Australian court ruling could lead to 0M in Bitcoin tax refunds

A court decision in Australia could open the door to as much as $640 million in capital gains tax (CGT) refunds on Bitcoin transactions after a judge ruled that crypto should be treated as money rather than a taxable asset. 

On May 19, the Australian Financial Review (AFR) reported that the decision arose within a criminal case involving federal police officer William Wheatley, who allegedly stole 81.6 Bitcoin (BTC) in 2019. At the time, the assets were worth roughly $492,000. At current market prices, the tokens are valued at more than $13 million.

In the case, Judge Michael O’Connell of Victoria ruled that Bitcoin qualifies as a form of money rather than property, likening the digital asset to Australian dollars rather than to shares, gold or foreign currency.

The interpretation could set a legal precedent, potentially placing Bitcoin transactions outside the scope of Australia’s current CGT regime.

New court ruling challenges Australian crypto tax laws

In an AFR interview, tax lawyer Adrian Cartland said the verdict “totally upends” the Australian Taxation Office’s (ATO) current position. 

Since 2014, the ATO has classified crypto assets as CGT assets. This means that users must pay tax when selling or trading them. Under the ATO’s guidance, any disposal of Bitcoin, including selling it for fiat, exchanging it for another crypto or using it to purchase goods or services, constitutes a CGT event. 

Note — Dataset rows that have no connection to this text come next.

Lemma sender_handle_ensures lossy own int_addr ms m g :
  sender_ok ms int_addr g -> Z.of_nat (length ms) < 2 ^ 64 - 3 ->
  ensures (send_eff lossy) (PipeSender_handle_message own (sn_self g) m) g (sent_ok (given_more int_addr ms m))
    (fun _ => sender_ok (given_more int_addr ms m) int_addr).
Proof.
  intros Hok Hl. unfold PipeSender_handle_message, given_more. destruct (given int_addr m) as [t|] eqn:Em.
  - rewrite (so_int _ _ _ Hok), decide_False; [by apply sender_external_ensures|].
    unfold given in Em. by case_decide.
  - cbn [option_list]. rewrite app_nil_r, (so_int _ _ _ Hok), decide_True; [by apply sender_internal_ensures|].
    unfold given in Em. by case_decide.
Qed.

(** *** Without hooks and without failures, all messages are sent in order *)

Definition packed (ms : list TransportMessage) : list PipeMessage :=
  imap (fun k t => mkPipeMessage (Z.of_nat k + 1) (default [] (encode_transport t))) ms.

Definition payloads (g : send_view) : list (option bytes) := map (fun x => x.1.2) (sn_sent g).

Record sender_exact (ms : list TransportMessage) (int_addr : Address) (g : send_view) : Prop := {
  se_int : ps_int_addr (sn_self g) = int_addr;
  se_index : ps_index (sn_self g) = Z.of_nat (length ms) + 1;
  se_hooks : ps_hooks (sn_self g) = [];
  se_sent : match ps_peer (sn_self g) with
            | Some (Peer _) => payloads g = map encode_pipe (packed ms)
            | _ => payloads g = [] /\ ps_out_buf (sn_self g) = packed ms
            end
}.

Context (pipe_total : forall p, is_Some (encode_pipe p)) (transport_total : forall t, is_Some (encode_transport t)).

Lemma packed_snoc ms t :
  packed (ms ++ [t]) = packed ms ++ [mkPipeMessage (Z.of_nat (length ms) + 1) (default [] (encode_transport t))].
Proof. unfold packed. rewrite imap_app. cbn. by rewrite Nat.add_0_r. Qed.

Lemma send_exact own self peer p g (Q : oresult unit * PipeSender -> send_view -> Prop) :
  ps_hooks self = [] ->
  (forall g', payloads g' = payloads g ++ [encode_pipe p] -> sn_self g' = self -> Q (Ok tt, self) g') ->
  ensures (send_eff false) (send_pipe_msg own self peer p) g (fun _ => True) Q.
Proof.
  intros Hh HQ. unfold send_pipe_msg. rewrite Hh. assert (with_hooks [] self = self) as Ew by (rewrite <-Hh; by destruct self).
  cbn. rewrite Ew. split; [done|]. intros [] g1 ->. split; [done|]. intros r g1 (_ & Hr & ->).
  rewrite (Hr eq_refl (pipe_total p)). split; [done|]. apply HQ; [|done]. unfold payloads. cbn. by rewrite map_app.
Qed.
Definition RemoteForwarderOptions_setup_flow_control (addresses : ForwarderAddresses) (next : Address)
  : fprog (option FlowControlId) :=
  do fc <- pcall (FCtx AFlowControls);
  match find_flow_control_with_producer_address fc next with
  | Some info =>
      let id := flow_control_id info in
      do _ <- pcall (FCtx (AFlowUpdate (add_consumer (main_remote addresses) id)));
      do _ <- pcall (FCtx (AFlowUpdate (add_producer (main_internal addresses) id None [])));
      PRet (Some id)
  | None => PRet None
  end.

Definition RemoteForwarderOptions_create_access_control (id : option FlowControlId) : SharedControl :=
  match id with
  | Some id => fun fc => dyn_outgoing (mkFlowControlAC fc id None)
  | None => fun _ => dyn_outgoing mkAllowAll
  end.

(** ** remote/lifecycle.rs *)

Definition RemoteForwarder_mailboxes (addresses : ForwarderAddresses) (heartbeat_source : option Address)
    (outgoing_access_control : SharedControl) : SharedMailboxes :=
  mkSharedMailboxes
    (mkSharedMailbox (main_internal addresses) (fun _ => dyn_incoming mkDenyAll) outgoing_access_control)
    (mkSharedMailbox (main_remote addresses) (fun _ => dyn_incoming mkAllowAll) (fun _ => dyn_outgoing mkAllowAll) ::
     match heartbeat_source with
     | Some a => [mkSharedMailbox (heartbeat_address addresses) (fun _ => dyn_incoming (mkAllowSourceAddress a))
                    (fun _ => dyn_outgoing mkDenyAll)]
     | None => []
     end).

Definition callback_mailboxes (addresses : ForwarderAddresses) : SharedMailboxes :=
  main_mailboxes (completion_callback addresses)
    (fun _ => dyn_incoming (mkAllowSourceAddress (main_remote addresses))) (fun _ => dyn_outgoing mkDenyAll).

(** What the three constructors have in common, from the set up of the flow
    controls to the answer. *)
Definition start_remote_forwarder (callback : nat) (addresses : ForwarderAddresses) (registration_route : Route)
    (registration_payload : bytes) (heartbeat : option DelayedEvent) (interval : Z)
  : fprog (oresult RemoteForwarderInfo) :=
  do? next <- plift (of_route (Route_next registration_route));
  do id <- RemoteForwarderOptions_setup_flow_control addresses next;
  do? _ <- fctx (AStartWorker 0
             (RemoteForwarder_mailboxes addresses (de_address <$> heartbeat)
                (RemoteForwarderOptions_create_access_control id))
             (WRemoteForwarder (mkRemoteForwarder addresses false registration_route registration_payload id
                                  heartbeat interval)));
  do? resp <- fctx (AReceive callback WaitTimeout decode_info);
  PRet (Ok (inner resp)).
(* ===== verification/ForwardingSpec.v ===== *)
(** * What forwarders do

    What a forwarder forwards and to whom, which flow controls it joins, how a
    registration comes back to who asked for it, and what a registration opens. *)

From Stdlib Require Import ZArith Lia.
From Stdlib Require Strings.Byte Strings.String.
From stdpp Require Import base gmap list numbers option countable.
From S2P Require Import Prelude RustStr Routing AccessControl FlowControl Router Node Execution Pipes Forwarding.

(** ** What is seen of a worker

    Its state, the flow controls of its node, and what it has tried to forward,
    to send and to start.  Nobody else changes the flow controls meanwhile. *)

Record fview := mkFView {
  fv_self : forward_worker;
  fv_flow : FlowControls;
  fv_forwarded : list (LocalMessage * Address);
  fv_sent : list (Route * option bytes * Address);
  fv_started : list (SharedMailboxes * forward_worker)
}.

Definition feff X (c : fcall X) : X -> fview -> fview -> Prop :=
  match c in fcall X return X -> fview -> fview -> Prop with
  | FCtx c =>
      match c in api _ _ X return X -> fview -> fview -> Prop with
      | AForward _ m from => fun _ g g' =>
          g' = mkFView (fv_self g) (fv_flow g) (fv_forwarded g ++ [(m, from)]) (fv_sent g) (fv_started g)
      | ASend _ route payload from _ => fun _ g g' =>
          g' = mkFView (fv_self g) (fv_flow g) (fv_forwarded g) (fv_sent g ++ [(route, payload, from)]) (fv_started g)
      | AStartWorker _ m w => fun _ g g' =>
          g' = mkFView (fv_self g) (fv_flow g) (fv_forwarded g) (fv_sent g) (fv_started g ++ [(m, w)])
      | AFlowControls => fun fc g g' => fc = fv_flow g /\ g' = g
      | AFlowUpdate f => fun _ g g' =>
          g' = mkFView (fv_self g) (f (fv_flow g)) (fv_forwarded g) (fv_sent g) (fv_started g)
      | _ => fun _ g g' => g' = g
      end
  | FSetSelf w => fun _ g g' => g' = mkFView w (fv_flow g) (fv_forwarded g) (fv_sent g) (fv_started g)
  | _ => fun _ g g' => g' = g
  end.
Definition parse_err_msg (response : Response) (dec : bytes) : bytes :=
  match rs_status response with
  | Some status =>
      if rs_has_body response then
        let err :=
          if next_is_string dec then message_text (fst <$> (cbor_decode dec : option (bytes * bytes)))
          else message_text ((cbor_decode dec : option (ApiError * bytes)) ≫= ae_message ∘ fst) in
        str "An error occurred while processing the request. Status code: " ++ ApiStatus_display status ++ str ". " ++ err
      else str "An error occurred while processing the request. Status code: " ++ ApiStatus_display status
  | None => str "No status code found in response"
  end.

Definition parse_response_body {T} `{Cbor T} (b : bytes) : rresult T :=
  let? (response, decoder) := decode_next (T := Response) b in
  if Response_is_ok response then
    if rs_has_body response then
      match cbor_decode decoder with
      | Some (t, _) => Ok t
      | None => Err RpcBody
      end
    else Err RpcNoBody
  else Err (RpcMessage (parse_err_msg response decoder)).

(** [error]: the answer of a service that has failed. *)
Definition response_error (label : bytes) (res : Response) (dec : bytes) : rpc_error :=
  if rs_has_body res then
    match (cbor_decode dec : option (ApiError * bytes)) with
    | Some (e, _) => RpcMessage (default label (ae_message e))
    | None => RpcDecode
    end
  else RpcMessage label.

Definition api_is_ok (label buf : bytes) : rresult unit :=
  let? (res, d) := decode_next (T := Response) buf in
  if bool_decide (rs_status res = Some StatusOk) then Ok tt else Err (response_error label res d).

Definition decode_option {T} `{Cbor T} (label buf : bytes) : rresult (option T) :=
  let? (res, d) := decode_next (T := Response) buf in
  match rs_status res with
  | Some StatusOk => let? (t, _) := decode_next (T := T) d in Ok (Some t)
  | Some NotFound => Ok None
  | _ => Err (response_error label res d)
  end.

(** ** Asking a service

    [ask] sends a request and waits for the bytes of the answer: it is
    [send_and_receive_extended] of the context of the client. *)

Inductive rcall : Type -> Type :=
| RAsk (route : Route) (request : bytes) : rcall (cresult bytes)
| RAskWithInfo (route : Route) (request : bytes) : rcall (cresult (bytes * list LocalInfo)).

Notation rprog A := (prog rcall no_event A).

Definition ask (route : Route) (request : bytes) : rprog (rresult bytes) :=
  do r <- pcall (RAsk route request); PRet (map_err RpcContext r).

(** ockam_node/src/api.rs *)
Definition request {T} `{Cbor T} (route : Route) (req : RequestBuilder T) : rprog (rresult bytes) :=
  do? buf <- plift (RequestBuilder_to_vec req);
  ask route buf.

Definition request_with_local_info {T} `{Cbor T} (route : Route) (req : RequestBuilder T)
  : rprog (rresult (bytes * list LocalInfo)) :=
  do? buf <- plift (RequestBuilder_to_vec req);
  do r <- pcall (RAskWithInfo route buf); PRet (map_err RpcContext r).

(** What a client makes of an answer. *)
Definition client_result {R} `{Cbor R} (answer : bytes) : rresult R :=
  let? (resp, d) := decode_next (T := Response) answer in
  if bool_decide (rs_status resp = Some StatusOk) then let? (r, _) := decode_next (T := R) d in Ok r
  else Err (response_error (str "request") resp d).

This framework has been the basis for taxing cryptocurrency transactions in Australia for over a decade. However, the recent ruling challenges the approach by suggesting that Bitcoin functions more like money than property. This potentially exempts it from CGT.

Related: Australian feds seize mansion, Bitcoin allegedly linked to crypto exchange hack

Tax refunds could reach $640 million

Cartland said it was held that Bitcoin is Australian money. “That is, it is not a CGT asset. Therefore, acquisitions and disposals of Bitcoin have no tax consequences,” the tax lawyer added. 

If the ruling is upheld on the appeal, Cartland estimates that there could be potential tax refunds totalling 1 billion Australian dollars ($640 million). 

However, while Cartland thinks there could be up to a billion in refunds, the ATO said there were no official figures that confirm the amount to be potentially refunded if the case changes how Bitcoin is taxed in Australia. 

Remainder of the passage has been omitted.